A artista visual vê na exposição e no resgate da figura de Dona Fulô o reconhecimento da importância da ancestralidade negra baiana e da importância do quanto a aparência fala tanto em termos de enfrentamento, quanto de planejamento estratégico. “O que é que essas joias têm a ver com o planejamento estratégico? Vamos pensar nesse corpo, nessas joias, como um banco, como um modo de comprar e obter a liberdade dos seus e das suas”, enfatiza.
As peças em exibição na mostra do MAC - Bahia são da coleção particular de Itamar Musse, que passou 30 anos adquirindo joias de crioula e outras obras para sua coleção privada e para o antiquário que administra. A identidade das mulheres negras que ostentavam as peças sempre foi uma curiosidade que o inquietava, principalmente depois que ele viu uma foto de Dona Fulô em toda a sua majestade e elegância.
“Tendo como ponto de partida a foto, iniciou-se uma pesquisa sistemática, conduzida por Zélia Bastos que, além de elucidar fatos capitais acerca das condições em que viviam as mulheres negras, forras ou escravizadas na Bahia dos séculos XIX e XX, revelou o nome completo da retratada: Florinda Anna do Nascimento, carinhosamente chamada de Dona Fulô”, conta Musse, em texto escrito para o A TARDE Memória.

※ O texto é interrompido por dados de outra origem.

Definition getPublicKey (cfg : OIDCConfig) (env : VerifyEnv) (k : string) (v : TokenVerifier)
    : (PublicKey + KeyErr) * TokenVerifier :=
  let refetch :=
    match refreshJWKS cfg env v with
    | (Some e, v) => (inr e, v)
    | (None, v) => match publicKeys v !! k with Some key => (inl key, v) | None => (inr (KeyNotFound k), v) end
    end in
  match publicKeys v !! k with
  | Some key => if TimeSub (now_cache env) (lastFetch v) <? CacheTTL cfg then (inl key, v) else refetch
  | None => refetch
  end.

(** The callback [Verify] hands to the JWT library. *)
Definition keyfunc (cfg : OIDCConfig) (env : VerifyEnv) (t : TokenHeader) (v : TokenVerifier)
    : (SigningKey + KeyErr) * TokenVerifier :=
  match Method t with
  | MethodRSA =>
      match getPublicKey cfg env (kid t) v with
      | (inl key, v) => (inl (KeyRSA key), v)
      | (inr e, v) => (inr e, v)
      end
  | MethodHMAC => (inl (KeyHMAC (ClientID cfg)), v)
  | MethodOther => (inr UnexpectedMethod, v)
  end.

(** [jwt.ParseWithClaims] with the options issuer, audience and leeway, at a
    time; the verifier's state is what the callback reads and writes.  The
    result is the claims and the [Valid] flag of the token. *)
Class JWT := {
  ParseWithClaims : string -> (TokenHeader -> TokenVerifier -> (SigningKey + KeyErr) * TokenVerifier) ->
                    string -> string -> Duration -> Time -> TokenVerifier ->
                    option (InferenceClaims * bool) * TokenVerifier;
  token_header : string -> option TokenHeader;
  token_claims : string -> InferenceClaims;
  signed_with : string -> SigningKey -> bool;
  claims_valid : string -> string -> string -> Duration -> Time -> bool }.

(** What the library documents: a token is accepted when it is well formed,
    the callback has a key for its header, the signature is the key's and the
    registered claims are valid under the options; and only then. *)
Class JWTLaws `{JWT} := {
  parse_accepts s kf iss aud lee now v h key v' :
    token_header s = Some h -> kf h v = (inl key, v') -> signed_with s key = true ->
    claims_valid s iss aud lee now = true ->
    ParseWithClaims s kf iss aud lee now v = (Some (token_claims s, true), v');
  parse_sound s kf iss aud lee now v c valid v' :
    ParseWithClaims s kf iss aud lee now v = (Some (c, valid), v') ->
    exists h key, token_header s = Some h /\ kf h v = (inl key, v') /\ signed_with s key = true
    /\ claims_valid s iss aud lee now = true /\ c = token_claims s;
  parse_state s kf iss aud lee now v v' :
    ParseWithClaims s kf iss aud lee now v = (None, v') -> v' = v \/ exists h, v' = (kf h v).2 }.

Context `{JWT}.

Definition Verify (cfg : OIDCConfig) (env : VerifyEnv) (token : string) (v : TokenVerifier)
    : option InferenceClaims * TokenVerifier :=
  match ParseWithClaims token (keyfunc cfg env) (IssuerURL cfg) (Audience cfg) (30 * Second) (now_claims env) v with
  | (None, v) => (None, v)
  | (Some (claims, valid), v) => if valid then (Some claims, v) else (None, v)
  end.

(** ** The middlewares *)

(** A request: its path, its Authorization header and the claims in its
    context. *)
Record Request := { Path : string; Authorization : string; ctx_claims : option InferenceClaims }.

Definition ContextWithClaims (r : Request) (c : InferenceClaims) : Request :=
  {| Path := Path r; Authorization := Authorization r; ctx_claims := Some c |}.

(** The state of the middlewares. *)
Record Server := { verifier : TokenVerifier; budgets : Budgets }.

Definition with_verifier (w : Server) (v : TokenVerifier) : Server := {| verifier := v; budgets := budgets w |}.
Definition with_budgets (w : Server) (b : Budgets) : Server := {| verifier := verifier w; budgets := b |}.

Inductive Refusal := NoToken | InvalidToken | MissingScope (scope : string) | BudgetExhausted | ModelDenied (model : string).

Definition http_status (r : Refusal) : Z :=
  match r with
  | NoToken | InvalidToken => 401
  | MissingScope _ | ModelDenied _ => 403
  | BudgetExhausted => 429
  end.

Section handlers.
Context {Answer : Type}.

Definition Handler := VerifyEnv -> Request -> Server -> (Refusal + Answer) * Server.

(** [strings.EqualFold(s, "bearer")]: no letter of the word has a case variant
    outside ASCII. *)
Fixpoint lower_bytes (s : string) : string :=
  match s with String c s => String (lower_ascii c) (lower_bytes s) | EmptyString => EmptyString end.

Definition extractBearerToken (auth : string) : option string :=
  if auth ==? "" then None
  else match Index auth " " with
       | None => None
       | Some i => if lower_bytes (str_take i auth) ==? "bearer" then Some (str_drop (i + 1) auth) else None
       end.

Fixpoint missing_scope (c : InferenceClaims) (scopes : list string) : option string :=
  match scopes with
  | [] => None
  | s :: l => if HasScope c s then missing_scope c l else Some s
  end.

Definition Authenticate (cfg : OIDCConfig) (next : Handler) : Handler := fun env r w =>
  if existsb (fun p => p ==? Path r) (SkipPaths cfg) then next env r w
  else match extractBearerToken (Authorization r) with
       | None => (inl NoToken, w)
       | Some token =>
           match Verify cfg env token (verifier w) with
           | (None, v) => (inl InvalidToken, with_verifier w v)
           | (Some claims, v) =>
               match missing_scope claims (RequiredScopes cfg) with
               | Some s => (inl (MissingScope s), with_verifier w v)
               | None => next env (ContextWithClaims r claims) (with_verifier w v)
               end
           end
       end.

Nascida em Cruz das Almas, Florinda Anna do Nascimento teria vivido até os 103 anos. A edição de A TARDE de 09 de Junho de 1931 traz uma pequena nota que convida amigos e familiares para a missa de um mês de falecimento de Dona Fulô. A missa ocorreu no dia seguinte, 10 de Junho, às 8h, na Igreja de São Pedro.
Organizações solidárias
O acervo do Centro de Documentação e Memória de A TARDE (Cedoc) possui inúmeras imagens de integrantes da Irmandade de Nossa Senhora da Boa Morte paramentadas com as roupas cerimoniais luxuosas e as joias de crioula. Uma dessas imagens retrata uma das irmãs no final do século XIX, enquanto outros registros foram feitos pelo fotógrafo Adenor Gondim e pelos fotojornalistas de A TARDE ao longo do século XX, nas coberturas da festa, que é realizada em Cachoeira, há 200 anos.
Fundada em 1821 por mulheres negras alforriadas, a Irmandade da Boa Morte se incumbe até hoje de celebrar a festa da padroeira em pagamento a uma promessa feita ainda nos anos 1800, pela conquista da liberdade de suas fundadoras. Nas origens, também atuava na assistência social às integrantes e seus familiares, incluindo a compra de alforrias até a abolição oficial da escravatura, em 1888, e no auxílio às negras e negros libertos no pós-abolição.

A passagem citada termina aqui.